WORK TASK >> Once every line in the data that follows has been checked for the word "GuildMetaConfig", give only the number of lines that hold it.

····················

(* ===== verification/StoreTraits.v ===== *)
(** The trait [ConfigStore] ([components/stores/src/config.rs]) as an interface, its two
    implementations as instances, and what both promise of a guild's scripts. The Discord
    backend of the guild log is a client of the trait.

    A method takes the store and gives the store it leaves and its result; [todo!()] panics. *)
From stdpp Require Import base gmap list strings.
From S2P Require Import Prelude Numbers Models WorkerPool Postgres BucketStore ConfigStore ReadOnlyStore GuildLogger.

(** * The trait *)

Definition method (St A : Type) : Type := St → outcome (St * result ConfigStoreError A).

Class ConfigStoreTrait (St : Type) := {
  t_get_script : GuildId → string → method St Script;
  t_get_script_by_id : GuildId → Z → method St Script;
  t_create_script : GuildId → CreateScript → method St Script;
  t_update_script : GuildId → UpdateScript → method St Script;
  t_update_script_contributes : GuildId → Z → ScriptContributes → method St Script;
  t_del_script : GuildId → string → method St unit;
  t_list_scripts : GuildId → method St (list Script);
  t_get_guild_meta_config : GuildId → method St (option GuildMetaConfig);
  t_update_guild_meta_config : GuildMetaConfig → method St GuildMetaConfig;
  t_add_update_joined_guild : JoinedGuild → method St JoinedGuild;
  t_set_guild_left_status : GuildId → bool → method St JoinedGuild;
  t_get_joined_guilds : list GuildId → method St (list JoinedGuild);
  t_get_joined_guilds_not_in : list GuildId → method St (list JoinedGuild);
  t_is_guild_whitelisted : GuildId → method St bool;
  t_delete_guild_config_data : GuildId → method St unit;
  t_get_left_guilds : Z → method St (list JoinedGuild);
  t_get_guild_premium_slots : GuildId → method St (list PremiumSlot);
  t_get_user_premium_slots : Z → method St (list PremiumSlot);
  t_create_update_premium_slot_by_source : CreateUpdatePremiumSlotBySource → method St PremiumSlot;
  t_update_premium_slot_attachment : Z → Z → option GuildId → method St PremiumSlot;
  t_create_plugin : CreatePlugin → method St Plugin;
  t_get_plugin : Z → method St Plugin;
  t_get_user_plugins : Z → method St (list Plugin);
  t_get_published_public_plugins : method St (list Plugin);
  t_update_plugin_meta : Z → UpdatePluginMeta → method St Plugin;
  t_update_script_plugin_dev_version : Z → string → method St Plugin;
  t_publish_script_plugin_version : Z → string → method St (list GuildId);
  t_try_guild_add_script_plugin : GuildId → Z → bool → method St Script;
  t_get_user_meta : Z → method St UserMeta;
}.

(** The trait's default method. *)
Definition t_get_guild_meta_config_or_default `{ConfigStoreTrait St} (guild_id : GuildId) : method St GuildMetaConfig := λ st,
  do! (st, r) := t_get_guild_meta_config guild_id st in
  Ret (st, match r with
           | Ok (Some conf) => Ok conf
           | Ok None => Ok (guild_default guild_id)
           | Err e => Err e
           end).

(** * The implementations *)

(** Postgres: a method whose statements all run at one instant, without others between them. *)
Section postgres.
Context `{!Pg, !ContribCodec, !HashOrder Z} (env : PgEnv).

Definition pure_method {A} (m : ConfigDb → ConfigDb * result ConfigStoreError A) : method ConfigDb A := λ db, Ret (m db).

Definition postgres_store : ConfigStoreTrait ConfigDb := {|
  t_get_script g n := pure_method (ConfigStore.get_script env g n);
  t_get_script_by_id g i := pure_method (ConfigStore.get_script_by_id env g i);
  t_create_script g s := pure_method (create_script env env id g s);
  t_update_script g s := pure_method (update_script env g s);
  t_update_script_contributes g i c := pure_method (ConfigStore.update_script_contributes env g i c);
  t_del_script g n := pure_method (del_script env g n);
  t_list_scripts g := pure_method (ConfigStore.list_scripts env g);
  t_get_guild_meta_config := ConfigStore.get_guild_meta_config env;
  t_update_guild_meta_config := update_guild_meta_config env;
  t_add_update_joined_guild := ConfigStore.add_update_joined_guild env;
  t_set_guild_left_status := set_guild_left_status env;
  t_get_joined_guilds := get_joined_guilds env;
  t_get_joined_guilds_not_in := get_joined_guilds_not_in env;
  t_is_guild_whitelisted g := pure_method (ConfigStore.is_guild_whitelisted env g);
  t_delete_guild_config_data g := pure_method (ConfigStore.delete_guild_config_data env g);
  t_get_left_guilds := get_left_guilds env;
  t_get_guild_premium_slots := get_guild_premium_slots env;
  t_get_user_premium_slots := get_user_premium_slots env;
  t_create_update_premium_slot_by_source := create_update_premium_slot_by_source env;
  t_update_premium_slot_attachment := update_premium_slot_attachment env;
  t_create_plugin := create_plugin env;
  t_get_plugin := get_plugin env;
  t_get_user_plugins := get_user_plugins env;
  t_get_published_public_plugins := get_published_public_plugins env;
  t_update_plugin_meta := update_plugin_meta env;
  t_update_script_plugin_dev_version := update_script_plugin_dev_version env;
  t_publish_script_plugin_version := publish_script_plugin_version env env id;
  t_try_guild_add_script_plugin := try_guild_add_script_plugin env env env env;
  t_get_user_meta u := pure_method (get_user_meta env u);
|}.
End postgres.

Definition todo {A} : method ReadOnlyConfigStore A := λ _, Panic.
Definition fixed {A} (m : ReadOnlyConfigStore → result ConfigStoreError A) : method ReadOnlyConfigStore A := λ st, Ret (st, m st).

····················

EXERCISE SOLUTION >> 3